A few miles later, I drive by a hospital, an assisted care facility, and a large Catholic church. I go through another roundabout, cross an ornate bridge, pass something built to look like the crumbling ruins of a Spanish fort, and suddenly I'm in the “town” of Spanish Springs. I spot Betsy outside a Starbucks standing beside her shiny red Miata, dressed attractively in pale pink slacks and a white cardigan, and sporting a nice tan. She greets me with a relaxed smile and a friendly hug, and insists on buying me a very welcome cup of iced coffee. It's comforting to see a familiar face from back home.

“Isn't it nice?” she asks. “People call it ‘Disney for adults,' and I'm beginning to understand why.

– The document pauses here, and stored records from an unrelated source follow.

(** What a write comes to: nothing for no data, and the stream or the
    datagram form otherwise. *)
Lemma run_write (this : WakeHelper) (data : list byte)
  (d : D) (log : list call) :
  run (Helper.write this data) (d, log)
  ≈ match data with
    | [] => Ret ((d, log), 0)
    | _ :: _ =>
      if is_stream dev d
      then run (Helper.write_stream (Helper.is_blocking this) (0, data))
               (d, log)
      else run (Helper.write_datagram (Helper.is_blocking this) data)
               (d, log)
    end.
Proof.
  unfold Helper.write. destruct data as [| b data].
  - rewrite interp_state_ret. reflexivity.
  - rewrite interp_state_bind, run_is_stream, bind_ret_l. cbn.
    destruct (is_stream dev d); reflexivity.
Qed.

(** The calls that accepted bytes bring a stream write to the state
    [accepted] computes. *)
Lemma run_write_stream_accepted (blocking : bool) (k : nat) :
  forall written rest d log written' rest' d' log',
    accepted dev k written rest d log = Some (written', rest', d', log') ->
    run (Helper.write_stream blocking (written, rest)) (d, log)
    ≈ run (Helper.write_stream blocking (written', rest')) (d', log').
Proof.
  induction k as [| k IH]; intros written rest d log written' rest' d' log'.
  - cbn. intros [= -> -> -> ->]. reflexivity.
  - cbn [accepted]. destruct rest as [| b rest]; [discriminate |].
    rewrite run_write_stream.
    destruct (write_nonblocking dev (b :: rest) d) as [n d1].
    destruct (n =? - EAGAIN); [discriminate |].
    destruct (n <? 0); [discriminate |]. cbn [orb].
    apply IH.
Qed.

(** These calls are calls of write_nonblocking and nothing else. *)
Lemma accepted_log (k : nat) :
  forall written rest d log written' rest' d' log',
    accepted dev k written rest d log = Some (written', rest', d', log') ->
    exists added,
      log' = log ++ added /\ writes_in added = k /\
      suspensions_in added = 0%nat /\ reads_in added = 0%nat.
Proof.
  induction k as [| k IH]; intros written rest d log written' rest' d' log'.
  - cbn. intros [= -> -> -> ->]. exists []. rewrite app_nil_r. auto.
  - cbn [accepted]. destruct rest as [| b rest]; [discriminate |].
    destruct (write_nonblocking dev (b :: rest) d) as [n d1].
    destruct ((n =? - EAGAIN) || (n <? 0)); [discriminate |].
    intros H. apply IH in H. destruct H as (added & -> & Hw & Hs & Hr).
    exists (CallWrite (b :: rest) n :: added).
    rewrite <- app_assoc. cbn. unfold writes_in in *. cbn.
    repeat split; auto.
Qed.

I just can't believe I'm here. I've met people that have been here for five years and they're still pinching themselves. It's like being on a permanent vacation.”

Surrounding us is an imitation Spanish colonial town spiced up with a few Wild West accents. There's a central square with splashing fountains, a mission-like building at one end, a stucco church at another, and across the way a saloon in the style of the old West with wrought iron balconies. According to The Villages' mythology, Ponce de León passed through this area, just missing these waters—the fountain of youth he so desperately sought. The streets around the town square are lined with buildings that appear to be about 150 years old. There are faded advertisements on their facades for a gunsmith, an assayer, and a telegraph office. I
feel as if I'm on a movie set, which strikes me as an uncomfortable place to live.

Betsy and I take our coffee to the central square, and sit on a bench beside the fountain of youth, which is strewn with lucky coins. The sun is shining, but it's not hot. We catch up on neighborhood gossip, the miserable New England weather, and the uncertain fate of our neighborhood park. Betsy is left pondering her incredible luck. “If we were still living up north, those problems would be our problems,” she says with a sigh. Although not meant unkindly, her comment stings. But she's got a point; her life promises to be a lot more carefree down here than it was back home.

We mosey around the square and then head to the western-motif saloon, Katie Belle's, which is for residents and their guests only. Outside, a historical marker explains the building's colorful past. “Katie Belle Van Patten was the wife of Jacksonville businessman John Decker Van Patten, who, along with a number of other investors, built the luxurious hotel in 1851. …”

The plaque looks so authentic that I have to remind myself I am standing on what was pastureland a mere decade ago. Inside the saloon the walls are covered in dark wood, and heavy draperies hang from several large windows. An enormous Tiffany-style skylight catches my eye, as do two dozen line dancers keeping time to a country and western tune. Many of the stools along the bar are filled with retirees holding draft beers. I look at my watch. It's just past two in the afternoon. “Line dancing is very popular here because you can do it without a partner,” Betsy explains. “They say the only problem with being a widow in The Villages is that you're so busy you forget you
are
one.”

Although I've sat for a beer at an American Legion Post before, I've never been to a bar solely reserved for senior citizens. The first thing I notice is that no one is what I would call particularly beautiful, at least not to my age-biased eyes. But they all look as if they're having a good time.